Leis em ambiente de trabalho no Brasil
No Brasil, a Lei 14.457/2022 (Programa Emprega + Mulheres) tornou obrigatória a implementação de canais de denúncia eficazes e treinamentos de prevenção ao assédio em empresas que possuem CIPA (Comissão Interna de Prevenção de Acidentes e de Assédio).
O advogado e professor de Direito da Afya Sete Lagoas, Deilton Ribeiro Brasil, explica que com a Lei 14.457/2022, a CIPA passou a incluir a prevenção ao assédio (CIPA+A), e as empresas passaram a ter deveres específicos ao receber uma denúncia formal.
“Elas devem ter regras internas claras, canais acessíveis e seguros para denúncia, garantir anonimato, registrar o relato, investigar com rapidez e imparcialidade, acompanhar o processo até o fim e aplicar sanções quando o assédio for comprovado. Também precisam proteger a denunciante contra retaliações e promover ações contínuas de formação e conscientização sobre assédio no âmbito da CIPA+A”.

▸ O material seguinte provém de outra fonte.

(** C6: a failed copy of index.html, index.js or index.wasm ends
    [extractBuild] with an error; a failed copy of index.data is only
    logged (at the default level, info) and the run succeeds; a run
    that succeeds has copied the three required files, and it does
    succeed whenever they can be copied. *)
Theorem extract_requires_three_files (E : Env) (outputPath : string)
    (cfg : BuildConfig) (res : string + unit) (st : Run) :
  extractBuild E outputPath cfg start = (res, st) ->
  (forall c f dest r,
      In (CopyOut c f dest, r) (trace st) -> success r = false ->
      f <> "index.data" -> res = inl ("Failed to extract " ++ f))
  /\ (forall c dest r,
        In (CopyOut c "index.data" dest, r) (trace st) -> success r = false ->
        In dataSkipped (logs st) /\ level dataSkipped = info /\ res = inr tt)
  /\ (res = inr tt ->
      forall f, In f required ->
        exists c r, In (CopyOut c f (path_join E outputPath f), r) (trace st)
                    /\ success r = true)
  /\ ((existsSync E outputPath = true -> rmSync E outputPath = None) ->
      mkdirSync E outputPath = None ->
      (forall h, success (respond E h RunDetached) = true
                 /\ exists out, output (respond E h RunDetached) = Some out
                                /\ JsString.falsy out = false) ->
      (forall h c f dest, f <> "index.data" ->
          success (respond E h (CopyOut c f dest)) = true) ->
      res = inr tt).
Proof.
  unfold extractBuild, createTempContainer, start. exec.
  repeat (branch_extract; exec).
  all: try (intros Hrun; apply extract_loop in Hrun as (H1 & H2 & H3 & H4);
            [|cbn [trace]; intros c f dest r Hin; mem Hin];
            repeat split;
            [ exact H1
            | now apply (H2 c dest r)
            | now apply (H2 c dest r)
            | intros Hres f Hf; destruct (H3 Hres f Hf) as (r & Hr); eauto
            | intros _ _ _ Hcp; now apply H4 ]).
  all: intros [= <- <-]; cbn [trace logs].
  all: repeat split; try discriminate.
  all: try (intros c f dest r Hin; mem Hin; fail).
  all: try (exfalso; mem H; fail).
  all: intros Hrm Hmk Hrd Hcp; exfalso.
  all: try (specialize (Hrm eq_refl)); try congruence.
  all: destruct (Hrd []) as (? & ? & ? & ?); congruence.
Qed.



Lemma helper_container_always_stopped_witness :
  exists pre r,
    trace (snd (setupProject (Fixtures.libEnv Fixtures.firstTimeCopyFails)
                  Fixtures.project Fixtures.config start))
    = (pre ++ [(Stop "3f9a21c0", r)])%list.
Proof.
  apply (helper_container_always_stopped
           (Fixtures.libEnv Fixtures.firstTimeCopyFails)
           Fixtures.project Fixtures.config
           (fst (setupProject (Fixtures.libEnv Fixtures.firstTimeCopyFails)
                   Fixtures.project Fixtures.config start))).
  - apply surjective_pairing.
  - vm_compute. left. reflexivity.
  - discriminate.
Defined.

Lemma setup_branch_follows_marker_witness :
  (exists r',
      In (GitPull, r')
        (trace (snd (setupProject (Fixtures.libEnv Fixtures.nothingFails)
                       Fixtures.project Fixtures.config start))))
  /\ forall c repo r',
       ~ In (GitClone c repo, r')
           (trace (snd (setupProject (Fixtures.libEnv Fixtures.nothingFails)
                          Fixtures.project Fixtures.config start))).
Proof.
  apply (proj1 (setup_branch_follows_marker
                  (Fixtures.libEnv Fixtures.nothingFails)
                  Fixtures.project Fixtures.config _ _
                  (surjective_pairing _)) Fixtures.done).
  - vm_compute. right. left. reflexivity.
  - reflexivity.
Defined.

Lemma pull_failure_tolerated_clone_failure_fatal_witness :
  fst (setupProject (Fixtures.libEnv Fixtures.pullFails)
         Fixtures.project Fixtures.config start) = inr tt
  /\ In pullWarning
       (logs (snd (setupProject (Fixtures.libEnv Fixtures.pullFails)
                     Fixtures.project Fixtures.config start)))
  /\ fst (setupProject (Fixtures.libEnv Fixtures.firstTimeCloneFails)
            Fixtures.project Fixtures.config start) = inl "Git clone failed".
Proof.
  split; [|split].
  - apply (proj1 (proj2 (pull_failure_tolerated_clone_failure_fatal
                           (Fixtures.libEnv Fixtures.pullFails)
                           Fixtures.project Fixtures.config _ _
                           (surjective_pairing _)))) with (r := Fixtures.failed).
    + intros h. split; [reflexivity|]. eexists. split; reflexivity.
    + reflexivity.
    + reflexivity.
    + reflexivity.
    + reflexivity.
    + vm_compute. right. right. left. reflexivity.
  - apply (proj1 (pull_failure_tolerated_clone_failure_fatal
                    (Fixtures.libEnv Fixtures.pullFails)
                    Fixtures.project Fixtures.config _ _
                    (surjective_pairing _)) Fixtures.failed).
    + vm_compute. right. right. left. reflexivity.
    + reflexivity.
  - apply (proj2 (proj2 (pull_failure_tolerated_clone_failure_fatal
                           (Fixtures.libEnv Fixtures.firstTimeCloneFails)
                           Fixtures.project Fixtures.config _ _
                           (surjective_pairing _)))
             "3f9a21c0" "lvgl-simulator-for-studio-docker-build" Fixtures.failed).
    + vm_compute. right. right. right. left. reflexivity.
    + reflexivity.
Defined.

Deilton Ribeiro ainda ressalta que a omissão ocorre quando a empresa deixa de cumprir qualquer uma dessas obrigações: ignorar ou desestimular denúncias, não investigar, não garantir sigilo, não registrar os fatos, permitir contato direto entre vítima e agressor sem medidas preventivas, não aplicar sanções quando o assédio é comprovado, ou não implementar políticas e capacitações obrigatórias. “Nessas situações, além de descumprir a lei, a empresa falha no dever de garantir um ambiente seguro e pode ser responsabilizada administrativa e civilmente”, conclui o professor da Afya Sete Lagoas.